— Work to complete —
Go through the records and extract every line with the word "option".

- - - - - - -

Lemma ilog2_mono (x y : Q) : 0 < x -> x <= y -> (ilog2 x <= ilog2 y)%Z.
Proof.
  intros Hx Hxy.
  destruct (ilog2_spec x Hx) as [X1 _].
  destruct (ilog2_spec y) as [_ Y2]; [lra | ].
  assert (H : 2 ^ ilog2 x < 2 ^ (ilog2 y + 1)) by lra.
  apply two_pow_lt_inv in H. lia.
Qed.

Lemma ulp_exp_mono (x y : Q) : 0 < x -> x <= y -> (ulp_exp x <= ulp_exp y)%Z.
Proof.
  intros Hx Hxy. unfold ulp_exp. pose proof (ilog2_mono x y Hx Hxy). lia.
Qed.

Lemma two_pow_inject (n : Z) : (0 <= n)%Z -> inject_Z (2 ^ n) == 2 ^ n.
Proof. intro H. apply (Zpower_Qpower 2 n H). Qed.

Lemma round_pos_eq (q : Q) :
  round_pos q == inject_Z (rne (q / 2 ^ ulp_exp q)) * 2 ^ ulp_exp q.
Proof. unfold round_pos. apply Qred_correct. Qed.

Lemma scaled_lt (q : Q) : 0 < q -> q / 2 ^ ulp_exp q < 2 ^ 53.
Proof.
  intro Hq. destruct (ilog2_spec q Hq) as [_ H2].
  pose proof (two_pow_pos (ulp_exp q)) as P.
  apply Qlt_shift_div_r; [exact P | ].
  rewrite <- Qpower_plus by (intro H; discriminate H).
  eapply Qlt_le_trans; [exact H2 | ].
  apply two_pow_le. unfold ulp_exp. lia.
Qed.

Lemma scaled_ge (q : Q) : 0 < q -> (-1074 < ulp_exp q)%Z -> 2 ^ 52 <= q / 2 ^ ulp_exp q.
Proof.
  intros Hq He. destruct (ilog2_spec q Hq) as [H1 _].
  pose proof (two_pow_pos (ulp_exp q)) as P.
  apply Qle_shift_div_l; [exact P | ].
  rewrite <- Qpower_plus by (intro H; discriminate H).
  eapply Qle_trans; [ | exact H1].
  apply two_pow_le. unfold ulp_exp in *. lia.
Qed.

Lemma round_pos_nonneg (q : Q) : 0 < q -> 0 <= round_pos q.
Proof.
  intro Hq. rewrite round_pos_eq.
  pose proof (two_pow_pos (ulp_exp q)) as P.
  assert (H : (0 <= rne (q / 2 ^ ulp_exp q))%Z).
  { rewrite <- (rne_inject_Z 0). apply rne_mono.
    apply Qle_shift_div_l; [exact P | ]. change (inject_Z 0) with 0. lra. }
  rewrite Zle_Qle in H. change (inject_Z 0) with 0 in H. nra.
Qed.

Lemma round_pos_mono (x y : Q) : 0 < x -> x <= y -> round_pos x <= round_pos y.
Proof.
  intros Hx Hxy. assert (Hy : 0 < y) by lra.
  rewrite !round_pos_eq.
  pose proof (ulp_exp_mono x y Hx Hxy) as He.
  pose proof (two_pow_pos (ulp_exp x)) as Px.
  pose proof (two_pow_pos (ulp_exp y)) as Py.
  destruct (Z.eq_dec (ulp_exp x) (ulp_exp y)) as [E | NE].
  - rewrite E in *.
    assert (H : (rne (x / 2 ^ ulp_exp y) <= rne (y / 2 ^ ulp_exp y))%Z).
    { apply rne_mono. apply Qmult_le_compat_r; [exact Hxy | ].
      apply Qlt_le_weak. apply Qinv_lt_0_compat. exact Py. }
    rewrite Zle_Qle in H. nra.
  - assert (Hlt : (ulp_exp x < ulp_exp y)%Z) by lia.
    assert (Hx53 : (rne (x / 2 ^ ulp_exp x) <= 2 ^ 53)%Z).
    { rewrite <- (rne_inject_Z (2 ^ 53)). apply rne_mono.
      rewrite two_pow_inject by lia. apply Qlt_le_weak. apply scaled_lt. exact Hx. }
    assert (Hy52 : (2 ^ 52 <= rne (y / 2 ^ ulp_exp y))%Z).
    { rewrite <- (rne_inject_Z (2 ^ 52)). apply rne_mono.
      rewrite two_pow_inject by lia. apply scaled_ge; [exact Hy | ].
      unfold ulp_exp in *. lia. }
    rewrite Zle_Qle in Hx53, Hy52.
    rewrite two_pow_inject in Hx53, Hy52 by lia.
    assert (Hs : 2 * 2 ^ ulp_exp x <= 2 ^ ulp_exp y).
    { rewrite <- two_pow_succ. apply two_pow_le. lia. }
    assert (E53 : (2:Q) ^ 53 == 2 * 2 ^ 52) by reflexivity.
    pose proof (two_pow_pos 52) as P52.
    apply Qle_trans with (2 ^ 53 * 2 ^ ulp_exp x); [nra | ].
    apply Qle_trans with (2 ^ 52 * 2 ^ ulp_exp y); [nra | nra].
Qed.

- - - - - - -

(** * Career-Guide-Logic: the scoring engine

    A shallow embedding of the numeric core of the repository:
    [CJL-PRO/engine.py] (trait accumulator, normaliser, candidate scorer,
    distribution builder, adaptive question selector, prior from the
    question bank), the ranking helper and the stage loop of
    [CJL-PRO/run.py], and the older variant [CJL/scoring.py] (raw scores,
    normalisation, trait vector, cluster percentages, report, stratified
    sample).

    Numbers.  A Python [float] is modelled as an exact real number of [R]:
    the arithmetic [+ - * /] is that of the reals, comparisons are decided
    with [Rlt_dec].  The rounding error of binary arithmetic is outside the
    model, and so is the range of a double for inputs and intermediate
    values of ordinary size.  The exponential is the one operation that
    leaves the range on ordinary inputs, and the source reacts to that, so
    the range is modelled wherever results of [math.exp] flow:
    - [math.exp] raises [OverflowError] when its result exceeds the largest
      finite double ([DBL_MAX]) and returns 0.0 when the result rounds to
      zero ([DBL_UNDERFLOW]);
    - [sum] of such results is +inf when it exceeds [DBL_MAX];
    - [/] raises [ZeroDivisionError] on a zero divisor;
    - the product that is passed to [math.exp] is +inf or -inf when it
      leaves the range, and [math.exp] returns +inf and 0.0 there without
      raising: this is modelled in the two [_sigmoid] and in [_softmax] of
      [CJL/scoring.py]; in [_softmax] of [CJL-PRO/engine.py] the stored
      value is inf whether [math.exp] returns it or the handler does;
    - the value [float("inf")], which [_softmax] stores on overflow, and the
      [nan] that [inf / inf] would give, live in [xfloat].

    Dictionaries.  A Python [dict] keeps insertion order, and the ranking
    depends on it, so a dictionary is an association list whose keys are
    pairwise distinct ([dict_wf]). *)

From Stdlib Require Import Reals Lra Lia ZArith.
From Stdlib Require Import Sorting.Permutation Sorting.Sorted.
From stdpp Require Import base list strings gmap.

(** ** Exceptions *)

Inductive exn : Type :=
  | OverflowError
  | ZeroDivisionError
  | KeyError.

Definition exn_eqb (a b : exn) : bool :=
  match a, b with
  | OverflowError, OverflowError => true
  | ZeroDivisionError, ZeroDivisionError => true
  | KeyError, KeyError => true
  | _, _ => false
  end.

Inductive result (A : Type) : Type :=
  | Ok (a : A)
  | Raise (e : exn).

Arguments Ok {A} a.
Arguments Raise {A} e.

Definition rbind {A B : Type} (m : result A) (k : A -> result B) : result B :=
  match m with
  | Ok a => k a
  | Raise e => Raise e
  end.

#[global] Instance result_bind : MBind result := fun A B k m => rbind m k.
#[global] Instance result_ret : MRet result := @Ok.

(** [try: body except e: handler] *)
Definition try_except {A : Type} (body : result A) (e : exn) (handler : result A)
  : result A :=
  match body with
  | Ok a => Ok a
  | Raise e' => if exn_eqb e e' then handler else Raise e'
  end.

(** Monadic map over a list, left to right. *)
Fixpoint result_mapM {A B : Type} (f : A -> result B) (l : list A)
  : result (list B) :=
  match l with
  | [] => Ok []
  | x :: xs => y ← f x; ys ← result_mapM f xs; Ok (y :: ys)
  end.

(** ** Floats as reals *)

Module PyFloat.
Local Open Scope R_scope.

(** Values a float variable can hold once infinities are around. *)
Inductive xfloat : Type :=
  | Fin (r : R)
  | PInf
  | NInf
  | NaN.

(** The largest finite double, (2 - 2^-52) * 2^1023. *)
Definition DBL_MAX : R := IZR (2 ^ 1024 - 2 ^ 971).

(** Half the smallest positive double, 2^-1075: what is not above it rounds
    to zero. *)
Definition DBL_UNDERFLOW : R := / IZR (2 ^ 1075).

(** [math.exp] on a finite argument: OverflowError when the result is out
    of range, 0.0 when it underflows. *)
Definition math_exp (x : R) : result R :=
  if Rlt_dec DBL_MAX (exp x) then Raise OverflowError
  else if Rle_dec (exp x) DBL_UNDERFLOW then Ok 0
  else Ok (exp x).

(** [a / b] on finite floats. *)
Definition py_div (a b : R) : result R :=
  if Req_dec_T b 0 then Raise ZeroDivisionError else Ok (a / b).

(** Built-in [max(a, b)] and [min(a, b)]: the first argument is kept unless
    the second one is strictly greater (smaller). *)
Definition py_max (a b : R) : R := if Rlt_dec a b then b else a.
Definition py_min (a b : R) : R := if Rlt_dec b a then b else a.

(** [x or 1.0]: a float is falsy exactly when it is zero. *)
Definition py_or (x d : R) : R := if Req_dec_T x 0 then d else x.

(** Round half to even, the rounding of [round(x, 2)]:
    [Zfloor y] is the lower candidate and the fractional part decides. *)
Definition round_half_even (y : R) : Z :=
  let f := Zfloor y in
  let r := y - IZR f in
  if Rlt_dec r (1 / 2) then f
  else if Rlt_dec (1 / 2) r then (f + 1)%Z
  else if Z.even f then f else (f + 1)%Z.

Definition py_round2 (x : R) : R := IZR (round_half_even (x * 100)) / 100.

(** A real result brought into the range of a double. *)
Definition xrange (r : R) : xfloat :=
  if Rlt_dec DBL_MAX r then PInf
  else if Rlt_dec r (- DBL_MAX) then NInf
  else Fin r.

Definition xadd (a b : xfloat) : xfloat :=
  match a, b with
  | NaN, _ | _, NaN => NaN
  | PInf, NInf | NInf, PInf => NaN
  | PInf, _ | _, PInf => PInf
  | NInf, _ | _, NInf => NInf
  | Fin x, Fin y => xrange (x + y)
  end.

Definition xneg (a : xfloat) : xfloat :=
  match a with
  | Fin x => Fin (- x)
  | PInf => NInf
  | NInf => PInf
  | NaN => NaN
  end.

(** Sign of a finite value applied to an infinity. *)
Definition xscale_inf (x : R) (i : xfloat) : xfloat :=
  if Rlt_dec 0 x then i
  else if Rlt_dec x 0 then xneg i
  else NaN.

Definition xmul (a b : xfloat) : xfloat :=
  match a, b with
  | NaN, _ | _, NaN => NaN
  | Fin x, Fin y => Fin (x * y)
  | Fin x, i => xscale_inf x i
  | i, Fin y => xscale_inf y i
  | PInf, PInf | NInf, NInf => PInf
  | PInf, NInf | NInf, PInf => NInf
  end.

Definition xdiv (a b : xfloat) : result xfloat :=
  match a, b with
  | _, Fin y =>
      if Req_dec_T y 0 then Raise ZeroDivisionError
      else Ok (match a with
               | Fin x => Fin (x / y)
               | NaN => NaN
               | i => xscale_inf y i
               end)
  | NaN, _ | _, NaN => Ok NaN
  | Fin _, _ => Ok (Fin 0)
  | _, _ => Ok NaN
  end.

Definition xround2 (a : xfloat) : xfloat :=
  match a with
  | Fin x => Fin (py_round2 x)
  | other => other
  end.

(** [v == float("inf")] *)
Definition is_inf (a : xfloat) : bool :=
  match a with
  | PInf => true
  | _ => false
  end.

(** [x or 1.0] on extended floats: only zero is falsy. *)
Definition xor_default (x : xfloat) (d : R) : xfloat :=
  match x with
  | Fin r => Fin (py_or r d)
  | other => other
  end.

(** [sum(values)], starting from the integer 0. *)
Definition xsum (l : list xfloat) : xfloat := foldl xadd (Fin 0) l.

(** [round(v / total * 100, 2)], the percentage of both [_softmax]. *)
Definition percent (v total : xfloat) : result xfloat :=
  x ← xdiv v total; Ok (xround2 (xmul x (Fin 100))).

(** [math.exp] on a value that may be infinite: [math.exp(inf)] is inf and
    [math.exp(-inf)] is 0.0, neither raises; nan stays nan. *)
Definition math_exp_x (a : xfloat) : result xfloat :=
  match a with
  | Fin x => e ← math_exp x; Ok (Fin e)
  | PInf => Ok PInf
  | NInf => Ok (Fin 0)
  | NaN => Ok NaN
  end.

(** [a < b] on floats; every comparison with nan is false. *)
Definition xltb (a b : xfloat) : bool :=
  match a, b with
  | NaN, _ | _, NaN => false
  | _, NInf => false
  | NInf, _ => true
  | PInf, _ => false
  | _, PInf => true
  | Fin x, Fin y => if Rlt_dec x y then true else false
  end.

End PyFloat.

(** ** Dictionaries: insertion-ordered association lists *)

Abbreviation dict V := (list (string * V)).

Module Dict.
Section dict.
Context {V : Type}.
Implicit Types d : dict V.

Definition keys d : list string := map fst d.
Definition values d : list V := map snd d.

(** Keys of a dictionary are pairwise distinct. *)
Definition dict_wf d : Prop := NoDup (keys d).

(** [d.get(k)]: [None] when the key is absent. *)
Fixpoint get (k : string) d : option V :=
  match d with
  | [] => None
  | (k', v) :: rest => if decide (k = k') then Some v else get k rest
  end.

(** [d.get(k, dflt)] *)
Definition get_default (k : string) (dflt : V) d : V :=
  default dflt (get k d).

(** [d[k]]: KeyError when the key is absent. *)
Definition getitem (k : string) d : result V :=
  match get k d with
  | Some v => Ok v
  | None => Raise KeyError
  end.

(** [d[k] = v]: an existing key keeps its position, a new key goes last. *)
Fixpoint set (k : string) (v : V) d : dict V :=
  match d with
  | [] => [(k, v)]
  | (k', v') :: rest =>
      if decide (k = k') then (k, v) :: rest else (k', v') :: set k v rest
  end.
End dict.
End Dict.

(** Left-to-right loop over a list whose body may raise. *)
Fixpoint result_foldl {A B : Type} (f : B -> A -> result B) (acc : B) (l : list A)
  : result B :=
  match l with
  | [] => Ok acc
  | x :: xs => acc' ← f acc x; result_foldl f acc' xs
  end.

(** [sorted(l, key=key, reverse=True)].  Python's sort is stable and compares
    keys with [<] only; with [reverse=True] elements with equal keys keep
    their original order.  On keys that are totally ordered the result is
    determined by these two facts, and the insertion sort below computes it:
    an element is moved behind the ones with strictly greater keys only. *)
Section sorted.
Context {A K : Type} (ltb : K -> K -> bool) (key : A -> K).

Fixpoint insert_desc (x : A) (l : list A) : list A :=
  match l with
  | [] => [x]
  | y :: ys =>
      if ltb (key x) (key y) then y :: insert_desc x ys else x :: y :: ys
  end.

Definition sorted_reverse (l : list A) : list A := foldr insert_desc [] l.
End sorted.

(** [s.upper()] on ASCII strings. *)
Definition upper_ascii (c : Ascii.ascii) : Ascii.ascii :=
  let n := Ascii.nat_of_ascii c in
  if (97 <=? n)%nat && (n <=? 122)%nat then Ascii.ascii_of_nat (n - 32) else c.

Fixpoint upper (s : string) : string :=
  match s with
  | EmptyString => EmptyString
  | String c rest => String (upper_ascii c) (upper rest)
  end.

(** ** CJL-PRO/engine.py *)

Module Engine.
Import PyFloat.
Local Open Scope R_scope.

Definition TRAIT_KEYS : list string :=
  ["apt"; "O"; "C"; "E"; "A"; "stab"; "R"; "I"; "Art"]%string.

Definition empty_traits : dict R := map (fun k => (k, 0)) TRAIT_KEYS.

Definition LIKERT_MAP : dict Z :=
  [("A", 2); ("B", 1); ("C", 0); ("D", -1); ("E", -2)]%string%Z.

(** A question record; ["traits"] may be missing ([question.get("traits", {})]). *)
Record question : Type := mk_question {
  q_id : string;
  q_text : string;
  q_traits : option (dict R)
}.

- - - - - - -

— Output for this exercise —
Fixpoint get (k : string) d : option V :=
  q_traits : option (dict R)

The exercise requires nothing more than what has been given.